--- Input Enclosed Below ---

(** * HeritageBakes offline storage: outbox queue and sync pass

    A shallow embedding of [client/src/offlineStorage] (the idb-keyval backed
    local store, the outbox of offline mutations and [processOutbox]) and of
    the local-store effects of [logout] in [client/src/lib/auth-context.tsx],
    followed by its callers: [saveOffline] and [syncRecipes] of the recipe
    form and the query function of [client/src/lib/queryClient.ts].

    Conventions of the embedding:
    - the idb-keyval store is a record of its four slots, each slot absent
      ([None]) or holding a value; [get] of an absent slot is [undefined];
    - every exported function of the module that only touches the store is a
      state transformer over [Store], named as in the source;
    - [processOutbox] additionally talks to the network; it runs in a small
      state-and-exception monad over [World], which pairs the store with the
      log of the [fetch] calls issued so far;
    - the remote API is a function from the history of requests and the
      current request to the outcome of [fetch], so a server may answer each
      call differently;
    - storage operations themselves are taken to succeed, and the payload of
      an outbox item is a recipe object (an [id] property and the remaining
      properties). *)

From stdpp Require Import base option list strings pretty.

Open Scope string_scope.
Open Scope Z_scope.
Open Scope list_scope.

(** ** JavaScript values that occur as identifiers *)

Inductive JsVal :=
| JUndefined
| JNull
| JNum (n : Z)
| JStr (s : string).

#[global] Instance JsVal_eq_dec : EqDecision JsVal.
Proof. solve_decision. Defined.

(** String conversion as performed by a template literal. *)
Definition toString (v : JsVal) : string :=
  match v with
  | JUndefined => "undefined"
  | JNull => "null"
  | JNum n => pretty n
  | JStr s => s
  end.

--- End of Enclosed Input ---

▶ **Exercise description**
Now copy each line of the entries that mentions "fetch".

▶ **Output of the task**
      log of the [fetch] calls issued so far;
      current request to the outcome of [fetch], so a server may answer each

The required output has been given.